Невольно оказавшись в роли подслушивающего, я хотел было уйти или по крайней мере как-то обнаружить свое присутствие, но как? Кашлянуть? Или крикнуть -- мол, я здесь и все слышу? Я промолчал, причем больше от смущения и застенчивости, чем из желания узнать, о чем они будут говорить дальше. К тому же они всего лишь проходили мимо, да и я мог разобрать далеко не все... Шли они медленно; наверняка Алиса по своей привычке несла легкую корзинку, по дороге обрывая увядшие цветы и подбирая опавшую после частых морских туманов завязь. Я услышал ее высокий чистый голос:
-- Папа, ведь правда же, дядя Палисье был замечательным человеком?

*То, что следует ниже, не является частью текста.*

(** * The Kubernetes watch-api client ([KubeWatchApi]), embedded in Rocq

    The development follows [kube-watch-api.ts]: the reference-counted
    registry of subscribed APIs, the request payload computed from it,
    the decoding of stream chunks into watch messages, the bookkeeping
    of resource versions and the handling of a server-side stream end.

    JavaScript values are modelled by an inductive type, the observable
    [Map] of subscribers by an insertion-ordered association list,
    numbers that the code counts with by [Z], exceptions by a result
    type, and the asynchronous parts (awaited promises, timers) by a
    list of pending tasks that an event loop settles one at a time.
    An [async] method is cut at its [await]: what runs at the call is one
    function, what runs when the awaited promise settles is another.
    The reaction that calls [connect] when the active set changes and
    the loop that reads the chunks off the response are the callers of
    [connect] and [handleStreamEvent] and are not modelled. *)

From Stdlib Require Import List String Ascii ZArith Lia Bool Arith.
From Stdlib Require Strings.Byte.
From Stdlib Require Import Permutation Btauto.
Import ListNotations.

Local Open Scope string_scope.
Local Open Scope Z_scope.
Local Open Scope list_scope.

Set Implicit Arguments.
Set Warnings "-register-all".

(* ================================================================== *)
(** * Part I: the model *)
(* ================================================================== *)

(** ** JavaScript values *)

(** What [JSON.parse] can return, plus [undefined] (the result of reading
    a property that is not there).  A number is kept as its literal: the
    code under study never computes with a parsed number.  A string is a
    sequence of bytes, the UTF-8 encoding of the JavaScript string.  An
    array is an object too: next to its elements it carries the named
    properties that code has given it, none when it comes from
    [JSON.parse]. *)
Inductive Value : Type :=
| VUndefined
| VNull
| VBool (b : bool)
| VNum (literal : string)
| VStr (s : string)
| VArr (elems : list Value) (props : list (string * Value))
| VObj (fields : list (string * Value)).

(** Outcome of an evaluation that may throw. *)
Inductive Completion (A : Type) : Type :=
| Normal (a : A)
| Throw (reason : string).

Arguments Normal {A} a.
Arguments Throw {A} reason.

Definition bind {A B} (c : Completion A) (k : A -> Completion B) : Completion B :=
  match c with
  | Normal a => k a
  | Throw e => Throw e
  end.

Declare Scope completion_scope.
Delimit Scope completion_scope with completion.
Notation "x <- c ;; k" := (bind c (fun x => k))
  (at level 61, c at next level, right associativity) : completion_scope.

Fixpoint lookup_field (fields : list (string * Value)) (name : string) : Value :=
  match fields with
  | [] => VUndefined
  | (k, v) :: rest => if String.eqb k name then v else lookup_field rest name
  end.

Fixpoint assign_field (fields : list (string * Value)) (name : string) (v : Value)
  : list (string * Value) :=
  match fields with
  | [] => [(name, v)]
  | (k, w) :: rest =>
      if String.eqb k name then (k, v) :: rest
      else (k, w) :: assign_field rest name v
  end.

(** [v.name]: a [TypeError] on [undefined] and [null], the own property
    of an object or an array, [undefined] on a primitive (none of the
    property names that the code reads is an index, or exists on the
    prototype of a primitive or of an array). *)
Definition get_prop (v : Value) (name : string) : Completion Value :=
  match v with
  | VUndefined => Throw "TypeError: cannot read properties of undefined"
  | VNull => Throw "TypeError: cannot read properties of null"
  | VObj fields => Normal (lookup_field fields name)
  | VArr _ props => Normal (lookup_field props name)
  | _ => Normal VUndefined
  end.

(** [v.name = x] in a module, which is strict code: an object and an
    array take the property, every other value raises a [TypeError].
    The result is [v] after the assignment. *)
Definition set_prop (v : Value) (name : string) (x : Value) : Completion Value :=
  match v with
  | VUndefined => Throw "TypeError: cannot set properties of undefined"
  | VNull => Throw "TypeError: cannot set properties of null"
  | VObj fields => Normal (VObj (assign_field fields name x))
  | VArr elems props => Normal (VArr elems (assign_field props name x))
  | _ => Throw "TypeError: cannot create property on a primitive"
  end.

(** *** The number that a literal denotes

    A literal of the JSON grammar: an optional minus sign, an integer
    part without a leading zero, an optional fraction, an optional
    exponent.  It denotes [mantissa * 10 ^ exponent], negated when
    [negative]. *)
Record Decimal : Type := {
  negative : bool;
  mantissa : Z;
  exponent : Z
}.

Definition digit_of (c : ascii) : option Z :=
  let n := nat_of_ascii c in
  if (48 <=? n)%nat && (n <=? 57)%nat then Some (Z.of_nat n - 48) else None.

(** The leading digits of [s]: their value after [acc], how many they
    are, and what follows them. *)
Fixpoint read_digits (s : list ascii) (acc : Z) (count : nat) : Z * nat * list ascii :=
  match s with
  | c :: rest =>
      match digit_of c with
      | Some d => read_digits rest (10 * acc + d) (S count)
      | None => (acc, count, s)
      end
  | [] => (acc, count, [])
  end.

Definition code_is (n : nat) (c : ascii) : bool := Nat.eqb (nat_of_ascii c) n.

Definition decimal_of (literal : string) : option Decimal :=
  let s := list_ascii_of_string literal in
  let (neg, s1) :=
    match s with
    | c :: r => if code_is 45 c then (true, r) else (false, s)
    | [] => (false, s)
    end in
  let leading_zero :=
    match s1 with
    | c :: _ => code_is 48 c
    | [] => false
    end in
  let '(int, int_count, s2) := read_digits s1 0 O in
  if Nat.eqb int_count 0 || (leading_zero && negb (Nat.eqb int_count 1)) then None
  else
    let fraction :=
      match s2 with
      | c :: r =>
          if code_is 46 c then
            let '(m, count, r') := read_digits r int O in
            if Nat.eqb count 0 then None else Some (m, count, r')
          else Some (int, O, s2)
      | [] => Some (int, O, s2)
      end in
    match fraction with
    | None => None
    | Some (m, frac_count, s3) =>
        let exp :=
          match s3 with
          | c :: r =>
              if code_is 101 c || code_is 69 c then
                let (minus, r1) :=
                  match r with
                  | c' :: r' =>
                      if code_is 45 c' then (true, r')
                      else if code_is 43 c' then (false, r')
                      else (false, r)
                  | [] => (false, r)
                  end in
                let '(e, count, r2) := read_digits r1 0 O in
                if Nat.eqb count 0 then None
                else Some (if minus then - e else e, r2)
              else Some (0, s3)
          | [] => Some (0, s3)
          end in
        match exp with
        | Some (e, []) =>
            Some {| negative := neg; mantissa := m;
                    exponent := e - Z.of_nat frac_count |}
        | _ => None
        end
    end.

(** The Number value of a decimal is zero when the decimal is zero, and
    when it is so small that it rounds to zero: not above half of the
    least positive Number value, which is [2 ^ -1074]. *)
Definition rounds_to_zero (d : Decimal) : bool :=
  (mantissa d =? 0)
  || ((exponent d <? 0) && (mantissa d * Z.pow 2 1075 <=? Z.pow 10 (- exponent d))).

(** [!!v]: of the numbers, zero (of either sign) and [NaN] are falsy; a
    literal outside the JSON grammar stands for [NaN]. *)
Definition truthy (v : Value) : bool :=
  match v with
  | VUndefined | VNull => false
  | VBool b => b
  | VNum n =>
      match decimal_of n with
      | Some d => negb (rounds_to_zero d)
      | None => false
      end
  | VStr s => negb (String.eqb s "")
  | VArr _ _ | VObj _ => true
  end.

(** What [v.name] gives where it gives something. *)
Definition field (v : Value) (name : string) : Value :=
  match v with
  | VObj fields => lookup_field fields name
  | VArr _ props => lookup_field props name
  | _ => VUndefined
  end.

(** [v === undefined || v === null] *)
Definition is_nullish (v : Value) : bool :=
  match v with
  | VUndefined | VNull => true
  | _ => false
  end.

(** [typeof v === "object" && v !== null] *)
Definition is_object (v : Value) : bool :=
  match v with
  | VObj _ | VArr _ _ => true
  | _ => false
  end.

(** Structural equality of values, by nested recursion. *)
Fixpoint Value_eqb (x y : Value) {struct x} : bool :=
  match x, y with
  | VUndefined, VUndefined => true
  | VNull, VNull => true
  | VBool a, VBool b => Bool.eqb a b
  | VNum a, VNum b => String.eqb a b
  | VStr a, VStr b => String.eqb a b
  | VArr xs ps, VArr ys qs =>
      (fix all2 (xs ys : list Value) {struct xs} : bool :=
         match xs, ys with
         | [], [] => true
         | x' :: xs', y' :: ys' => Value_eqb x' y' && all2 xs' ys'
         | _, _ => false
         end) xs ys
      && (fix all2 (xs ys : list (string * Value)) {struct xs} : bool :=
            match xs, ys with
            | [], [] => true
            | (k, x') :: xs', (l, y') :: ys' =>
                String.eqb k l && Value_eqb x' y' && all2 xs' ys'
            | _, _ => false
            end) ps qs
  | VObj xs, VObj ys =>
      (fix all2 (xs ys : list (string * Value)) {struct xs} : bool :=
         match xs, ys with
         | [], [] => true
         | (k, x') :: xs', (l, y') :: ys' =>
             String.eqb k l && Value_eqb x' y' && all2 xs' ys'
         | _, _ => false
         end) xs ys
  | _, _ => false
  end.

Ответ дяди прозвучал приглушенно и неясно; я не разобрал слов. Алиса спросила настойчиво:
-- Ну скажи, очень замечательным?
Ответ такой же невнятный; затем снова голос Алисы:
-- А правда Жером умный?
Как же я мог удержаться и не прислушаться?.. Но нет, по-прежнему неразборчиво. Вновь она:
-- Как ты думаешь, он может стать замечательным человеком?
Тут голос дяди наконец-то сделался погромче:
-- Доченька, прежде я бы все-таки хотел узнать, кого ты называешь замечательным. Ведь можно быть замечательнейшим человеком, и это никому не будет заметно, я имею в виду глаза людские... замечательнейшим в глазах Божьих.
-- Я именно так и понимаю это слово, -- сказала Алиса.
-- Ну а к тому же... разве можно знать заранее? Он еще так молод... Разумеется, у него прекрасные задатки, но одного этого недостаточно...
-- Что же еще нужно?
-- Что я могу тебе ответить, доченька? И доверие нужно, и поддержка, и любовь...
-- А что ты называешь поддержкой? -- прервала его Алиса.
-- Привязанность и уважение к любимому человеку... чего мне так не хватало, -- с грустью ответил дядя; затем голоса окончательно стихли вдали.
Во время вечерней молитвы я все терзался своей невольной бестактностью и дал себе слово завтра же признаться кузине. Возможно, к этому решению примешивалось и желание узнать что-нибудь еще из их разговора.
На следующий день в ответ на первые же мои слова она произнесла:
-- Но Жером, ведь подслушивать -- это очень дурно. Ты должен был нас предупредить или уйти.
-- Уверяю тебя, я не подслушивал... просто я нечаянно услышал... Вы же проходили мимо.
-- Мы шли очень медленно.
-- Да, но слышно было очень плохо. А потом и вовсе ничего... Скажи, что тебе ответил дядя, когда ты спросила, что еще нужно?
-- Жером, -- рассмеялась она, -- ты же все прекрасно слышал! Просто тебе хочется, чтобы я это повторила.
-- Уверяю тебя, я расслышал только первые слова... когда он говорил о доверии и о любви.
-- Потом он сказал, что нужно еще много всего другого.
-- А ты что ответила?
Она вдруг посерьезнела:
-- Когда он сказал, что в жизни нужна поддержка, я ответила, что у тебя есть мать.
-- Ах, Алиса, ты же знаешь, что она не всегда будет со мной... Да и потом это совсем разные вещи...
Она опустила глаза.
-- Он мне сказал тоже самое.
Весь дрожа, я вязл ее за руку.
-- Чего бы я ни добился в жизни, знай, что это ради тебя одной.